Le famiglie sono diventate insofferenti. «Noi per il comune non esistiamo», ci dice una donna mentre ci fa vedere i morsi delle pulci sulle gambe del proprio bimbo di pochi mesi. «Da anni chiediamo degli interventi, ma continuano a lasciarci vivere in queste condizioni. Fanno promesse su  promesse, ma alla fine nella sporcizia eravamo e nella sporcizia continuiamo a stare». Su sette nuclei familiari, due sono quelli che vogliono rimanere nel campo. «Da una vita che abito qui e io non me ne vado- ci dice la signora più anziana della baraccopoli- il sindaco però, deve dare ordine di pulire, si deve mettere una mano sulla coscienza che anche noi siamo cittadini di Melito». Le famiglie infatti, che voglio continuare a vivere nel campo chiedono che il comune effettui una pulizia dell’area e una disinfestazione. Su questo ultimo punto, però l’ente avrebbe le mani legate. Perché da un lato, quello amministrativo-legale, non si può dare via alla disinfestazione perché tutta la baraccopoli è abusiva e andrebbe demolita e dall’altro perché essendoci dei minori il rischio per la salute è molto alto. Ci siamo recati al comune di Melito e il sindaco Giuseppe Meduri ha dichiarato alla nostra testata che il suo obiettivo «è dare una casa a tutte le famiglie del campo entro la fine dell’anno».
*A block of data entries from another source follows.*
Lemma project_loop_head (first : Doc) (rest rest' : list Doc)
    (phrase : string) (todo : list Doc) :
  forall cs,
    project_loop (first :: rest) phrase cs todo =
    project_loop (first :: rest') phrase cs todo.
Proof.
  induction todo as [| d todo IH]; intros cs; [reflexivity |].
  cbn [project_loop].
  change (project_step (first :: rest) phrase cs d)
    with (project_step (first :: rest') phrase cs d).
  destruct (project_step (first :: rest') phrase cs d); cbn [bind];
    [apply IH | reflexivity].
Qed.

(** With a sheet in the accumulator, documents whose titles differ from
    the first one's are stacked below it one after the other. *)
Lemma project_loop_stack (first : Doc) (rest : list Doc) (phrase : string)
    (todo : list Doc) :
  (forall d, In d todo -> matches phrase d = true ->
             title d <> title first) ->
  forall acc, width acc = 500 ->
    exists acc',
      project_loop (first :: rest) phrase (Some acc) (map prepared todo)
        = Ok (Some acc') /\
      width acc' = 500 /\
      height acc' = height acc + stacked_height phrase todo.
Proof.
  induction todo as [| d todo IH]; intros Ht acc W.
  - exists acc. cbn [map project_loop stacked_height fold_right].
    repeat split; try assumption. lia.
  - cbn [map project_loop stacked_height fold_right].
    fold (stacked_height phrase todo).
    assert (Ht' : forall d', In d' todo -> matches phrase d' = true ->
                    title d' <> title first)
      by (intros d' Hd'; apply Ht; right; exact Hd').
    destruct (matches phrase d) eqn:Hm.
    + destruct (project_step_match phrase d Hm) as (sd & Wd & Hd & S).
      rewrite S.
      rewrite (dict_eq_title (prepared d) first)
        by exact (Ht d (or_introl eq_refl) Hm).
      cbn [local bind].
      destruct (IH Ht' (concatenate_images acc sd)) as (acc' & L & W' & K).
      { cbn [concatenate_images width paste Image_new]. exact W. }
      exists acc'. repeat split; try assumption.
      rewrite K. cbn [concatenate_images height paste Image_new]. lia.
    + rewrite project_step_skip by exact Hm. cbn [bind].
      exact (IH Ht' acc W).
Qed.

(** With a sheet in the accumulator the loop ends with a sheet, unless a
    comparison raises. *)
Lemma project_loop_some (first : Doc) (rest : list Doc) (phrase : string)
    (todo : list Doc) :
  forall acc, width acc = 500 -> 150 <= height acc ->
    (exists acc',
       project_loop (first :: rest) phrase (Some acc) (map prepared todo)
         = Ok (Some acc') /\
       width acc' = 500 /\ 150 <= height acc') \/
    project_loop (first :: rest) phrase (Some acc) (map prepared todo)
      = Raise ValueError.
Proof.
  induction todo as [| d todo IH]; intros acc W H.
  - left. exists acc. repeat split; assumption.
  - cbn [map project_loop].
    destruct (matches phrase d) eqn:Hm.
    + destruct (project_step_match phrase d Hm) as (sd & Wd & Hd & S).
      rewrite S. pose proof (page_height_min d) as Hmin.
      destruct (dict_eq (prepared d) first) as [[|] | e] eqn:Q;
        cbn [local bind].
      * apply IH; [exact Wd | lia].
      * apply IH.
        -- cbn [concatenate_images width paste Image_new]. exact W.
        -- cbn [concatenate_images height paste Image_new]. lia.
      * right. now rewrite (dict_eq_raise _ _ _ Q).
    + rewrite project_step_skip by exact Hm. cbn [bind]. apply IH; assumption.
Qed.

(** With nothing in the accumulator everything hangs on the first matching
    document and its comparison with the first element of the list. *)
Lemma project_loop_none (first : Doc) (rest : list Doc) (phrase : string)
    (todo : list Doc) :
  match find (matches phrase) todo with
  | None =>
      project_loop (first :: rest) phrase None (map prepared todo) = Ok None
  | Some d =>
      match dict_eq (prepared d) first with
      | Ok true =>
          (exists acc',
             project_loop (first :: rest) phrase None (map prepared todo)
               = Ok (Some acc') /\
             width acc' = 500 /\ 150 <= height acc') \/
          project_loop (first :: rest) phrase None (map prepared todo)
            = Raise ValueError
      | Ok false =>
          project_loop (first :: rest) phrase None (map prepared todo)
            = Raise UnboundLocalError
      | Raise e =>
          e = ValueError /\
          project_loop (first :: rest) phrase None (map prepared todo)
            = Raise ValueError
      end
  end.
Proof.
  induction todo as [| d todo IH]; [reflexivity |].
  cbn [find map project_loop].
  destruct (matches phrase d) eqn:Hm.
  - destruct (project_step_match phrase d Hm) as (sd & Wd & Hd & S).
    rewrite S. pose proof (page_height_min d) as Hmin.
    destruct (dict_eq (prepared d) first) as [[|] | e] eqn:Q;
      cbn [local bind].
    + apply project_loop_some; [exact Wd | lia].
    + reflexivity.
    + rewrite (dict_eq_raise _ _ _ Q). split; reflexivity.
  - rewrite project_step_skip by exact Hm. cbn [bind]. exact IH.
Qed.



(** [do_project] returns a sheet, or fails on the unassigned
    [contact_sheet], or fails with the [ValueError] of a comparison of
    rasters; it never fails in any other way.  Without a matching document
    it fails on [contact_sheet]; otherwise the first matching document is
    compared with [img_list[0]]: false, it fails on [contact_sheet]; no
    truth value, it fails with [ValueError]; true, it returns a sheet 500
    wide and at least 150 high unless a later comparison raises. *)
Theorem do_project_outcome (img_list : list Doc) (phrase_to_search : string) :
  match find (matches phrase_to_search) img_list, img_list with
  | Some d, first :: _ =>
      match dict_eq (prepared d) (prepared first) with
      | Ok true =>
          (exists sheet,
             do_project img_list phrase_to_search = Ok sheet /\
             width sheet = 500 /\ 150 <= height sheet) \/
          do_project img_list phrase_to_search = Raise ValueError
      | Ok false =>
          do_project img_list phrase_to_search = Raise UnboundLocalError
      | Raise e =>
          e = ValueError /\
          do_project img_list phrase_to_search = Raise ValueError
      end
  | _, _ => do_project img_list phrase_to_search = Raise UnboundLocalError
  end.
Proof.
  unfold do_project. rewrite get_text_cvt_color. cbn [bind].
  destruct img_list as [| first rest].
  - reflexivity.
  - pose proof (project_loop_none (prepared first) (map prepared rest)
                  phrase_to_search (first :: rest)) as P.
    change (map prepared (first :: rest))
      with (prepared first :: map prepared rest) in *.
    destruct (find (matches phrase_to_search) (first :: rest)) as [d |].
    + destruct (dict_eq (prepared d) (prepared first)) as [[|] | e].
      * destruct P as [(acc' & L & W & H) | P].
        -- left. exists acc'. rewrite L. repeat split; assumption.
        -- right. rewrite P. reflexivity.
      * rewrite P. reflexivity.
      * destruct P as [-> P]. split; [reflexivity |]. rewrite P. reflexivity.
    + rewrite P. reflexivity.
Qed.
Al momento però, c’è una paralisi sull’assegnazione degli alloggi. «L’amministrazione comunale- continua il primo cittadino- vuole risolvere la situazione in modo definitivo e non “a singhiozzo”, come era stato attuato in precedenza, le case ci sono ma sono distribuite sull’intero comune. Non vogliamo creare un ghetto, ma Melito non è solo il centro, ci sono anche le frazioni e quindi nel momento in cui vengono assegnati dei fabbricati, da parte della commissione-alloggi, ha concluso il sindaco, e loro non ci vogliono andare tutto diventa problematico e stona poi con quelli che sono i diritti-doveri».

 

L'appello delle associazioni

L’associazione “un mondo di mondi”, presieduta da Giacomo Marino ha più volte denunciato le criticità del campo rom melitese. Recentemente infatti, è stata la stessa associazione ad informare il comune, attraverso una mail inviata con posta certificata, della gravità delle condizioni igieniche-sanitarie, allegando persino i certificati medici dove erano state refertata le punture di insetto subite da due minori. L’associazione quindi chiede che il Comune provveda in tempi brevi all’assegnazione degli alloggi, così come prevede la legge sull’ “emergenza abitativa”,  ma «non basta solo dare le case- dice Marino alla nostra testata- occorre anche che non si crei un ghetto e che venga effettuata un’equa dislocazione per permettere una vera integrazione. Sono infatti, da evitare soluzioni di concentramento abitativo di più nuclei nello stesso fabbricato, come quella attuata qualche anno fa  in via Mazzini che ha avuto esiti molto negativi . L’equa dislocazione abitativa- ha proseguito il presidente-  dovrà garantire il coinvolgimento delle stesse famiglie e l’assegnazione di alloggi adeguati per l’inclusione sociale».

Nel contempo, la stessa associazione si dice disponibile a supportare le Istituzioni per questa attività e chiede la bonifica dell’area, attraverso la rimozione della spazzatura e anche l’installazione della video-sorveglianza per monitorare, e sanzionare, lo smaltimento illecito dei rifiuti. «La situazione è grave- ha concluso Marino- queste famiglie e i loro bambini non possono più aspettare».